IGNITE: Take us back to the beginning. How did you become involved in the IGNITE community?
CW: After attending my first IGNITE event (a regional college council hosted by the previous Atlanta Fellow Loren Walter) during the spring semester of my sophomore year of college, I was inspired to bring IGNITE's mission and resources to my own campus. The following semester, I was successful in chartering the Clark Atlanta University chapter of IGNITE, and I was able to recruit a full Executive Board and growing membership. Through our chapter, I have led numerous events highlighting the importance of politics and being civically engaged.
IGNITE: Amazing! We are so grateful for all you have contributed to IGNITE and what you will contribute to IGNITE as the Atlanta fellow! Now, tell us a little more about your experience as a political leader.
CW: I am the founder and current chair of CAU Votes, which is an initiative to encourage civic engagement and voter participation at my university. Through the initiative, I organized a coalition of 35+ student organizations on campus that work together to normalize, institutionalize, and promote civic engagement for all Clark Atlanta University students. I also wrote my university's civic engagement action plan, which outlines our collective goals and strategies for increasing campus-wide civic engagement and political participation.
IGNITE: Wow! Speaking of civic engagement, why is civic engagement important to you?
CW: When communities don't take advantage of the opportunity to participate in the political process, it can result in decisions that aren't in those same communities' best favor. The only way to ensure that elected officials and other decision-makers are held accountable is to participate in the political process at all levels, whether it's organizing, advocating, voting, protesting, or educating.
IGNITE: We feel your passion for serving communities and leading civic engagement! How will you mobilize Atlanta as the IGNITE fellow?
CW: I will mobilize my community and get them excited about IGNITE by meeting people where they are. I believe that it's important to first listen to others and understand their needs in order to identify how I can be the most useful to them. Because of this, I will be able to explain how politics are intertwined into our daily lives and how that is why we all have a voice in politics and thus a responsibility to use it.
IGNITE: You are so right, listening and relationship-building are vital to impactful leadership.

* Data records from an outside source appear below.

(* ===== verification/BlCommand.v ===== *)
(** * The bl command (commands.go: bl add, remove, find, list, init, load, unload).

    The command works on the list of a running daemon (Running.v) or on one that is named: it finds the file
    (Paths.v), edits it (BlFiles.v) and tells the daemon over its control socket (Control.v).  The files, their
    times and the daemons are looked at once; [ask] is the reply of a daemon, [iface_up] whether one of the
    interfaces of the client exists. *)

From S2P Require Import Prelude GoStrings Chars Json Sorting Url WgParse WgConfig Paths Flags Tunnel Running Subscription Control BlFiles.
From S2P Require Commands.
From Stdlib Require Import ZArith Lia String Ascii.
From stdpp Require Import base list strings gmap.
Open Scope string_scope.
Open Scope Z_scope.

Section bl.
Context `{Unicode} (version : string) (ToUnicode : string -> option string).
Context (getenv : string -> string) (cwd : option string).
Context (visit : gmap string ProfileDetails -> list (string * ProfileDetails)).
Context (sys : system) (iface_up : bool) (files : string -> bl_file) (mtime : string -> option Z) (state_mtime : string -> Z).
Context (ask : string -> string -> option string).

Abbreviation details := (getRunningProfileDetails sys).
Abbreviation normalize := (normalizeBlPath getenv cwd).
Abbreviation expand_path := (expandPath getenv).

(** ** Changes that are not applied *)

Definition isBlFilePending (blFile : string) (appliedMtime : Z) : bool :=
  if String.eqb blFile "" || (appliedMtime <=? 0) then false
  else match mtime (normalize blFile) with Some t => appliedMtime <? t | None => false end.

Definition isBlPendingForProfile (profile : string) (d : ProfileDetails) : bool :=
  if String.eqb (BlackListFile d) "" then false
  else isBlFilePending (BlackListFile d) (if 0 <? BlackListMtime d then BlackListMtime d else state_mtime profile).

(** The profile whose daemon uses the file. *)
Definition uses_file (target : string) (e : string * ProfileDetails) : bool :=
  negb (String.eqb (fst e) "autoswitch") && String.eqb (normalize (BlackListFile (snd e))) target.

Definition blProfileForFile (file : string) : option (string * ProfileDetails) :=
  let target := normalize file in
  if String.eqb file "" || String.eqb target "" then None else find (uses_file target) (visit details).

(** ** Telling the daemon *)

Inductive reload_end := NoInterface | NoTarget (e : bl_error) | NoHome | Told (socket target mode message : string) (reply : reload_reply).

Definition sendBlReloadCommand (explicitProfile abspath : string) : reload_end :=
  if String.eqb explicitProfile "" && negb iface_up then NoInterface
  else
    match resolveBlSocket visit sys explicitProfile with
    | Err e => NoTarget e
    | Ok (sock, target, mode) =>
        let message := reload_message abspath in
        Told sock target mode message (classify (match ask sock message with Some r => first_line r | None => None end))
    end.

Definition reloadBlFile (file explicitProfile : string) : reload_end :=
  match expand_path file with
  | None => NoHome
  | Some expanded => sendBlReloadCommand explicitProfile (default expanded (Abs cwd expanded))
  end.

Definition blUnload (explicitProfile : string) : reload_end := sendBlReloadCommand explicitProfile "".

(** [loadBypassRoutesFile], with the field under the name that the client writes. *)
Definition loadBypassRoutesFile (path : string) : option (list string) :=
  match expand_path path with
  | None => None
  | Some p =>
      match readBypassFile p (files p) with
      | Ok (Object m) => match m !! routes_key with Some v => loadBypassRoutes v | None => None end
      | _ => None
      end
  end.

(** ** The subcommands *)

Inductive bl_outcome :=
| BlUsage | BlLine (e : parse_error) | NoListPath | NoListTarget | UnloadArguments | ProfileAndFile | NoListOf (profile : string)
| ListArguments | NoDomains | UnknownBl (sub : string) | HomeUnknown | InitExists
| NotALoadable | Reloaded (e : reload_end)
| BlCancelled | Edited (path : string) (r : bl_result) (told : option reload_end)
| ListUnreadable (e : go_error) | Listed (n : nat) (text : string) (pending : option string) | BadQuery (d : string)
| Found (l : list (string * list string * list string)).

(** The file is looked for under the path as it is typed, and written where the path leads. *)
Definition blInitCmd (args : list string) : bl_outcome :=
  let path := match args with p :: _ => p | [] => "qwdtt_bl.json" end in
  match files path with
  | Missing => match expand_path path with Some p => Edited p (blInit version p) None | None => HomeUnknown end
  | _ => InitExists
  end.
(** C21: when the setup of the raw device succeeds, its interface is up with the address of the configuration alone as a
    local one and the size of packets that was given.  Each half of the address space is routed through it, unless
    there was a route for that half before, of whatever interface, or the kernel says so, which the code takes for
    success; when neither half had one, every IPv4 address has a route through the interface. *)
Theorem raw_tunnel_ready name a m s :
  let '(r, s') := run (setupRawTUN name a m) s in
  r = None -> exists ip l, ParseIP a = Some ip /\ links s' !! name = Some l /\ up l = true /\ host_net ip ∈ addrs l /\ (0 < m -> mtu l = m) /\
    (forall half, half = half0 \/ half = half1 -> (half, name) ∈ routing s' \/ already name s half) /\
    (~ already name s half0 -> ~ already name s half1 -> forall dst, length dst = 4%nat -> bytes_ok dst ->
      exists net, (net, name) ∈ routing s' /\ Contains net dst = true).
Proof.
  unfold setupRawTUN. rewrite run_then. pose proof (setup_calls_ready name a m s s) as Hs.
  destruct (run (setup_calls name a m) s) as [[added | e] s1]; cbn [fst snd] in *; [| done].
  destruct Hs as (ip & Hip & [[_ (l & Hl & Hup & Ha & Hmtu)] [H0 H1]]); [by left |]. intros _. exists ip, l.
  do 5 (split; [done |]). split; [by intros half [-> | ->] |]. intros Hn0 Hn1.
  destruct H0 as [H0 | ?]; [| done]. destruct H1 as [H1 | ?]; [| done].
  intros dst Hd Hb. destruct (halves_cover dst Hd Hb); [by exists half0 | by exists half1].
Qed.
End tun.

(** ** Examples *)

Definition idle : kstate := {| trail := []; links := ∅; routing := [({| net_ip := [0; 0; 0; 0]; net_mask := [0; 0; 0; 0] |}, "eth0")]; table := None; fd := Closed; raw := nothing |}.

Definition succeeds (h : list ncall) (c : ncall) : option errno := None.

Definition raw_conf_text : string := "RAWCONF:10.9.0.2|1.1.1.1|1280".

Definition created : kstate := (run (createRawTUN succeeds "raw-qwdtt") idle).2.

Example raw_started : let s := run (on_config succeeds "raw-qwdtt" id raw_conf_text) created in
  s.1 = [Protocol.raw_conf "10.9.0.2|1.1.1.1|1280"; raw_ready] /\ map snd (routing s.2) = ["raw-qwdtt"; "raw-qwdtt"; "eth0"] /\
  raw s.2 = {| iface := "raw-qwdtt"; addr := "10.9.0.2"; added_routes := halves; mssSet := true |}.
Proof. by vm_compute. Qed.

(** A setup that fails is announced as ready all the same. *)
Example ready_without_routes : let s := run (on_config (fun _ c => match c with RouteAdd _ _ => Some OtherError | _ => None end) "raw-qwdtt" id raw_conf_text) created in
  s.1 = [Protocol.raw_conf "10.9.0.2|1.1.1.1|1280"; raw_ready] /\ map snd (routing s.2) = ["eth0"].
Proof. by vm_compute. Qed.

(** A route that another interface has for a half counts as added. *)
Example half_elsewhere : let s := run (setupRawTUN succeeds "raw-qwdtt" "10.9.0.2" 1280) (with_routing (cons (half0, "wg-other")) created) in
  s.1 = None /\ routing s.2 !! 1%nat = Some (half0, "wg-other") /\ added_routes (raw s.2) = halves.
Proof. by vm_compute. Qed.
(** The numbers of tests that passed and failed; each has the turns of its loop. *)
Fixpoint run_tests (a : SelfTest.targs) (targets : list (string + WdttLink * string)) (turns : nat -> list SelfTest.turn) (i : nat)
    : State tstate (option (nat * nat)) :=
  match targets with
  | [] => mret (Some (0, 0)%nat)
  | t :: rest =>
      r ← SelfTest.test_target zero_key ParseKey ResolveUDPAddr a t (turns i);
      match r with
      | None => mret None
      | Some r =>
          more ← run_tests a rest turns (S i);
          mret ((fun c => if SelfTest.passed r then (S (fst c), snd c) else (fst c, S (snd c))) <$> more)
      end
  end.

(** C14: the tests, one after another, end when each one's time is over at the latest, and every test is counted once.
    Afterwards every core that was started has been told to stop, every captcha socket closed, every SOCKS server told
    to stop, and every route asked to be deleted: the routes left are those whose deletion the kernel refused.  A core
    that does not end within 3 seconds of being told to is not waited for: at most one for each test, none if they all
    end in time. *)
Theorem tests_release a targets turns i s :
  (forall j, (i <= j < i + length targets)%nat -> SelfTest.TimeOver ∈ turns j) -> SelfTest.nothing_held s ->
  exists p f s', run_tests a targets turns i s = (Some (p, f), s') /\ (p + f)%nat = length targets /\
    SelfTest.nothing_held s' /\
    Tunnel.kernel_routes (Tunnel.history (SelfTest.kern s')) ⊆ Tunnel.refused (Tunnel.history (SelfTest.kern s')) /\
    let n := SelfTest.unfinished (SelfTest.marked s) in let n' := SelfTest.unfinished (SelfTest.marked s') in
    (n <= n' <= n + length targets)%nat /\
    ((forall h, Tunnel.succeeds h (Tunnel.App SelfTest.Drained) = true) -> n' = n).
Proof.
  revert i s. induction targets as [| t rest IH]; intros i s Ht Hs.
  { exists 0%nat, 0%nat, s. do 3 (split; [done |]). split; [apply Tunnel.kernel_refused, Hs |]. cbn. split; [lia | done]. }
  cbn [run_tests length] in *.
  destruct (SelfTest.test_releases zero_key ParseKey ResolveUDPAddr a t (turns i) s) as (r & s1 & E & Hh); [apply Ht; lia | done |].
  pose proof (SelfTest.test_counted zero_key ParseKey ResolveUDPAddr a t (turns i) _ s eq_refl) as Hn. rewrite E in Hn. cbn [snd] in Hn.
  destruct (IH (S i) s1) as (p & f & s2 & E2 & Hc & Hh2 & Hk & Hn2 & Hd2); [intros j Hj; apply Ht; lia | done |].
  rewrite run_bind, E. cbn [fst snd]. rewrite run_bind, E2. cbn [fst snd mret State_ret fmap option_fmap option_map].
  unfold SelfTest.counted, SelfTest.after_stop in Hn.
  set (n := SelfTest.unfinished (SelfTest.marked s)) in *. set (n1 := SelfTest.unfinished (SelfTest.marked s1)) in *. cbv zeta in Hn2, Hd2.
  assert ((forall h, Tunnel.succeeds h (Tunnel.App SelfTest.Drained) = true) -> n1 = n) as Hd1.
  { intros Hd. destruct Hn as [Hn | [_ [h Hf]]]; [done | by rewrite Hd in Hf]. }
  destruct (SelfTest.passed r); do 3 eexists; (split; [reflexivity |]); (split; [lia |]); (split; [done |]); (split; [done |]);
    (split; [lia |]); intros Hd; specialize (Hd1 Hd); specialize (Hd2 Hd); lia.
Qed.
End tests.
End test.

(** ** Concrete command lines *)

Section example.
#[local] Instance example_unicode : Unicode := fun s => s.
#[local] Instance example_disk : Disk := {|
  can_write := fun _ _ _ => true; torn := fun _ _ _ => None; can_remove := fun _ _ => true; random_id := fun _ => "0123456789abcdef" |}.

Definition test_files : fs :=
  list_to_map [(UserProfile "home", ProfileFile (with_groups ["eu"] (example_profile 1))); (UserProfile "work", ProfileFile (example_profile 5));
    (UserProfile "off", ProfileFile (example_profile 7)); (RoProfile "ro-srv", ProfileFile (with_groups ["eu"] (example_profile 1)));
    (StatusPath, StatusFile (list_to_map [("off", false)]))].

Definition planned (args : list string) : option (nat * list string) + test_end :=
  match (testCmd None args test_files).1 with Planned _ links profiles => inl (Some (length links, profiles)) | e => inr e end.

Example plans : planned <$> [["-en"]; ["-ro"]; ["-group"; "eu"; "wo*"]; ["wdtt://5.6.7.8:1:2:3:pw:h1#n"; "nothere"]] =
  [inl (Some (0%nat, ["work"; "home"; "ro-srv"])); inl (Some (0%nat, ["ro-srv"])); inl (Some (0%nat, ["work"; "home"; "ro-srv"])); inl (Some (1%nat, ["nothere"]))].
Proof. by vm_compute. Qed.

(** With names from a group or the subscriptions, a filter ends the command instead. *)
Example refused : planned <$> [["-ro"; "-group"; "eu"]; ["-disabled"; "off"; "home"]; ["-mode"; "vpn"]; ["-pub"]; ["-sub"]] =
  [inr (NotReadOnly "home"); inr (IsEnabled "home"); inr (BadMode "vpn"); inr PubOutsideSocks; inr NoSubscribed].
Proof. by vm_compute. Qed.

Definition disabled_options : options := options_of [("disabled", "true")].

Lemma tests_planned_witness : StronglySorted (ordered test_files) ["off"].
Proof.
  destruct (tests_planned None ["-disabled"] [("disabled", "true")] [] disabled_options [] ["off"] test_files (testCmd None ["-disabled"] test_files).2)
    as (_ & _ & _ & _ & _ & Hs & _); [by vm_compute | | exact Hs].
  rewrite (surjective_pairing (testCmd None ["-disabled"] test_files)) at 1. f_equal.
Defined.

Abbreviation ex_op := (@Tunnel.op string string SelfTest.tcall).
(* ===== verification/Process.v ===== *)
(** * The daemon as a process (daemon.go; connect.go around the fork; captcha_socket.go, the parent's side).

    The names of the daemon's files, the manager that forks it, its signals, and what its parent does.  The library that
    forks answers with an argument; a process that waits polls a clock given as a function. *)

From S2P Require Import Prelude GoStrings Paths.
From S2P Require Running.
From Stdlib Require Import ZArith Lia String Ascii.
From stdpp Require Import base list strings gmap sets.
Open Scope string_scope.
Open Scope Z_scope.

(** ** Files *)

Section paths.
Context (getenv : string -> string).

Definition pidFilesDir : string :=
  let base := getenv "XDG_RUNTIME_DIR" in
  let base := if String.eqb base "" then let home := getenv "HOME" in if String.eqb home "" then "/tmp" else Paths.Join [home; ".local"; "run"] else base in
  Paths.Join [base; "qwdtt"].

Definition daemon_file (suffix profile : string) : string := "qwdtt-" ++ profile ++ suffix.
Definition pidFilePath (profile : string) : string := Paths.Join [pidFilesDir; daemon_file ".pid" profile].
Definition socketPath (profile : string) : string := Paths.Join [pidFilesDir; daemon_file ".sock" profile].
Definition logFilePath (profile : string) : string := Paths.Join [pidFilesDir; daemon_file ".log" profile].
Definition splitCfgPath (profile : string) : string := Paths.Join [pidFilesDir; daemon_file ".bl" profile].

(** The name of a profile in the name of a file, if it is a log. *)
Definition log_profile (entry : string * bool) : option string :=
  let '(name, is_dir) := entry in
  if is_dir : bool then None
  else if negb (has_suffix ".log" name) || negb (has_prefix "qwdtt-" name) then None
  else let profile := trim_prefix "qwdtt-" (trim_suffix ".log" name) in if String.eqb profile "" then None else Some profile.

(** [None]: the directory cannot be read. *)
Definition listLogProfileNames (entries : option (list (string * bool))) : list string := omap log_profile (default [] entries).

(** ** The files of a daemon belong to one profile *)

Definition runtime_base : string :=
  let base := getenv "XDG_RUNTIME_DIR" in
  if String.eqb base "" then let home := getenv "HOME" in if String.eqb home "" then "/tmp" else Paths.Join [home; ".local"; "run"] else base.

Lemma daemon_file_entry suffix profile : no_char "/" profile = true -> no_char "/" suffix = true -> entry_name (daemon_file suffix profile).
Proof. intros Hp Hs. unfold daemon_file, entry_name. split_and!; [done.. |]. rewrite !no_char_app, Hp, Hs. done. Qed.
(* ===== verification/SplitCfg.v ===== *)
(** * The state file of a running profile (config.go, [writeSplitCfg], [blFileMtime], [readSplitCfgFull]).

    A daemon writes it; the commands read it from another process.  The document is kept as its fields; a text that is not
    UTF-8 is changed by the library when it is written ([marshal_text]). *)

From S2P Require Import Prelude GoStrings Paths Running.
From S2P Require BlCommand.
From Stdlib Require Import ZArith Lia String Ascii.
From stdpp Require Import base list strings gmap.
Open Scope string_scope.
Open Scope Z_scope.

(** The value of a field, as far as the kinds differ for the reader; an integer is one that fits 64 bits. *)
Inductive value := VNull | VText (s : string) | VInt (n : Z) | VTexts (l : list string) | VOther.

Definition document := list (string * value).

Definition empty_state : split_state := {| s_bl := ""; s_blFile := ""; s_routes := []; s_mtime := 0; s_domains := [] |}.

(** A field into the struct: null leaves it, a value of another type is an error. *)
Definition set_field (k : string) (v : value) (s : split_state) : option split_state :=
  let named name := String.eqb (map_string lower_ascii k) name in
  let text := match v with VText t => Some (Some t) | VNull => Some None | _ => None end in
  let texts := match v with VTexts l => Some (Some l) | VNull => Some None | _ => None end in
  if named "black_list" then (fun t => {| s_bl := default (s_bl s) t; s_blFile := s_blFile s; s_routes := s_routes s; s_mtime := s_mtime s; s_domains := s_domains s |}) <$> text
  else if named "black_list_file" then (fun t => {| s_bl := s_bl s; s_blFile := default (s_blFile s) t; s_routes := s_routes s; s_mtime := s_mtime s; s_domains := s_domains s |}) <$> text
  else if named "black_list_mtime" then
    match v with
    | VInt n => Some {| s_bl := s_bl s; s_blFile := s_blFile s; s_routes := s_routes s; s_mtime := n; s_domains := s_domains s |}
    | VNull => Some s
    | _ => None
    end
  else if named "black_list_domains" then
    (fun l => {| s_bl := s_bl s; s_blFile := s_blFile s; s_routes := s_routes s; s_mtime := s_mtime s; s_domains := match v with VNull => [] | _ => default [] l end |}) <$> texts
  else if named "split_routes" then
    (fun l => {| s_bl := s_bl s; s_blFile := s_blFile s; s_routes := match v with VNull => [] | _ => default [] l end; s_mtime := s_mtime s; s_domains := s_domains s |}) <$> texts
  else Some s.

Fixpoint unmarshal (d : document) (s : split_state) : option split_state :=
  match d with [] => Some s | (k, v) :: rest => s ← set_field k v s; unmarshal rest s end.

(** [file]: the document, when the file can be read and is an object. *)
Definition readSplitCfgFull (file : option document) : split_state :=
  match file with Some d => default empty_state (unmarshal d empty_state) | None => empty_state end.

Definition readSplitCfg (file : option document) : string * string := let s := readSplitCfgFull file in (s_bl s, s_blFile s).

Section write.
Context (getenv : string -> string) (marshal_text : string -> string).

(** [stat]: the time a file was changed, when there is one. *)
Definition blFileMtime (stat : string -> option Z) (path : string) : Z :=
  if String.eqb path "" then 0
  else default 0 (stat (match expandPath getenv path with Some e => if String.eqb e "" then path else e | None => path end)).

(** [splitRoutes]: [None] is the nil slice. *)
Definition marshal (stat : string -> option Z) (bl blFile : string) (appliedDomains : list string) (splitRoutes : option (list string)) : document :=
  ([("black_list", VText (marshal_text bl)); ("black_list_file", VText (marshal_text blFile)); ("black_list_mtime", VInt (blFileMtime stat blFile))] ++
   (if (0 <? length appliedDomains)%nat then [("black_list_domains", VTexts (marshal_text <$> appliedDomains))] else []) ++
   [("split_routes", match splitRoutes with Some l => VTexts (marshal_text <$> l) | None => VNull end)])%list.

(** The state files by profile; [can_write] is the operating system's answer, and what a failed write leaves is [torn]. *)
Definition writeSplitCfg (stat : string -> option Z) (can_write : bool) (torn : option document) (profile bl blFile : string)
    (appliedDomains : list string) (splitRoutes : option (list string)) (files : string -> option document) : bool * (string -> option document) :=
  (can_write, fun q => if String.eqb q profile then if can_write then Some (marshal stat bl blFile appliedDomains splitRoutes) else torn else files q).

(** ** What is written is what is read *)

Definition kept (s : string) : Prop := marshal_text s = s.

Lemma kept_list l : Forall kept l -> marshal_text <$> l = l.
Proof. induction 1 as [| s l Hs Hl IH]; [done |]. cbn. by rewrite Hs, IH. Qed.

Lemma unmarshal_app (d e : document) s : unmarshal (d ++ e)%list s = s' ← unmarshal d s; unmarshal e s'.
Proof. revert s. induction d as [| [k v] d IH]; intros s; [done |]. cbn [app unmarshal]. destruct (set_field k v s) as [s' |]; [apply IH | done]. Qed.

Lemma unmarshal_marshal stat bl blFile ds rs : kept bl -> kept blFile -> Forall kept ds -> Forall kept (default [] rs) ->
  unmarshal (marshal stat bl blFile ds rs) empty_state =
  Some {| s_bl := bl; s_blFile := blFile; s_routes := default [] rs; s_mtime := blFileMtime stat blFile; s_domains := ds |}.
Proof.
  intros Hb Hf Hd Hr. unfold marshal. rewrite Hb, Hf, (kept_list ds Hd). rewrite unmarshal_app. cbn [unmarshal].
  destruct ds as [| d ds]; destruct rs as [l |]; cbn [default] in *; try rewrite (kept_list l Hr); reflexivity.
Qed.

(** The path that is asked for its time is the same in the daemon and in the command. *)
Lemma absolute_same cwd file : rooted file = true -> Clean file = file -> expandPath getenv file = Some file ->
  normalizeBlPath getenv cwd file = file.
Proof.
  intros Hr Hc He. unfold normalizeBlPath. rewrite He. assert (file <> "") as Hn by (by intros ->). rewrite !(proj2 (String.eqb_neq _ _) Hn).
  unfold Abs. by rewrite Hr, Hc.
Qed.

(** C40: what a daemon writes about its profile is what another process reads, whatever the list of routes, and the files of
    other profiles stay; a list with an absolute path counts as changed exactly when its file was there when the state
    was written and is newer now. *)
Theorem split_cfg_roundtrip stat torn profile bl blFile ds rs files :
  kept bl -> kept blFile -> Forall kept ds -> Forall kept (default [] rs) ->
  let '(ok, after) := writeSplitCfg stat true torn profile bl blFile ds rs files in
  ok = true /\
  readSplitCfgFull (after profile) = {| s_bl := bl; s_blFile := blFile; s_routes := default [] rs; s_mtime := blFileMtime stat blFile; s_domains := ds |} /\
  (forall q, q <> profile -> after q = files q) /\
  (forall now cwd, rooted blFile = true -> Clean blFile = blFile -> expandPath getenv blFile = Some blFile ->
     (BlCommand.isBlFilePending getenv cwd now blFile (s_mtime (readSplitCfgFull (after profile))) = true <->
      exists t0 t, stat blFile = Some t0 /\ 0 < t0 /\ now blFile = Some t /\ t0 < t)).
Proof.
  intros Hb Hf Hd Hr. cbn [writeSplitCfg]. assert (readSplitCfgFull (Some (marshal stat bl blFile ds rs)) =
    {| s_bl := bl; s_blFile := blFile; s_routes := default [] rs; s_mtime := blFileMtime stat blFile; s_domains := ds |}) as Hread.
  { unfold readSplitCfgFull. by rewrite unmarshal_marshal. }
  rewrite String.eqb_refl, Hread. split_and!; [done | done | |].
  - intros q Hq. by rewrite (proj2 (String.eqb_neq _ _) Hq).
  - intros now cwd Hroot Hc He. cbn [s_mtime]. unfold BlCommand.isBlFilePending, blFileMtime. assert (blFile <> "") as Hn by (by intros ->).
    rewrite He, !(proj2 (String.eqb_neq _ _) Hn), (absolute_same cwd blFile Hroot Hc He). cbn [orb].
    destruct (stat blFile) as [t0 |]; cbn [from_option id]; [| split; [done | naive_solver]].
    destruct (Z.leb_spec t0 0) as [H0 | H0]; [split; [done | intros (a & b & [= <-] & Ha & _); lia] |].
    destruct (now blFile) as [t |]; [| split; [done | naive_solver]]. rewrite Z.ltb_lt. split; [intros Hlt; by exists t0, t | intros (a & b & [= <-] & _ & [= <-] & Hlt); done].
Qed.
End write.

(** ** Examples *)

Section example.
Definition home (k : string) : string := if String.eqb k "HOME" then "/home/u" else "".

(** A field of the wrong type loses all of them; names are compared without their case. *)
Example wrong_type : (readSplitCfg (Some [("black_list", VText "ya.ru"); ("split_routes", VText "x")]), readSplitCfg (Some [("Black_List", VText "ya.ru")])) =
  (("", ""), ("ya.ru", "")).
Proof. by vm_compute. Qed.

(** The daemon, whose directory is /, and the command see a relative path at different places. *)
Example relative_never_pending : let stat_daemon p := if String.eqb p "l.json" then None else Some 5 in let stat_command p := if String.eqb p "/home/u/l.json" then Some 9 else None in
  BlCommand.isBlFilePending home (Some "/home/u") stat_command "l.json" (blFileMtime home stat_daemon "l.json") = false.
Proof. by vm_compute. Qed.

Lemma split_cfg_roundtrip_witness :
  s_domains (readSplitCfgFull ((writeSplitCfg home (fun s => s) (fun _ => Some 7) true None "nl" "" "/etc/bl.json" ["ya.ru"] None (fun _ => None)).2 "nl")) = ["ya.ru"].
Proof.
  pose proof (split_cfg_roundtrip home (fun s => s) (fun _ => Some 7) None "nl" "" "/etc/bl.json" ["ya.ru"] None (fun _ => None) eq_refl eq_refl
    ltac:(by repeat constructor) ltac:(by constructor)) as H. cbn [writeSplitCfg snd] in *. destruct H as (_ & H & _). by rewrite H.
Defined.
End example.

What other values are important to you as a leader?
CW: My definition of leadership is that it is a commitment to guide and represent others with compassion, dedication, transparency, and collaboration. I exemplify leadership in my work by valuing the input of others and not just my own and by challenging myself and inspiring others to take action on the issues we care about in our communities. Through this fellowship, I hope to be able to pay it forward and inspire the next generation of young women political leaders in my community.
IGNITE: At IGNITE, we're trying to broaden the definition of what it means to be a political leader. It's so much more than just being an elected leader. Political leaders can also be community organizers, policymakers, and campaign staffers. What leadership role do you identify with, and how do you want that to play out in your political career?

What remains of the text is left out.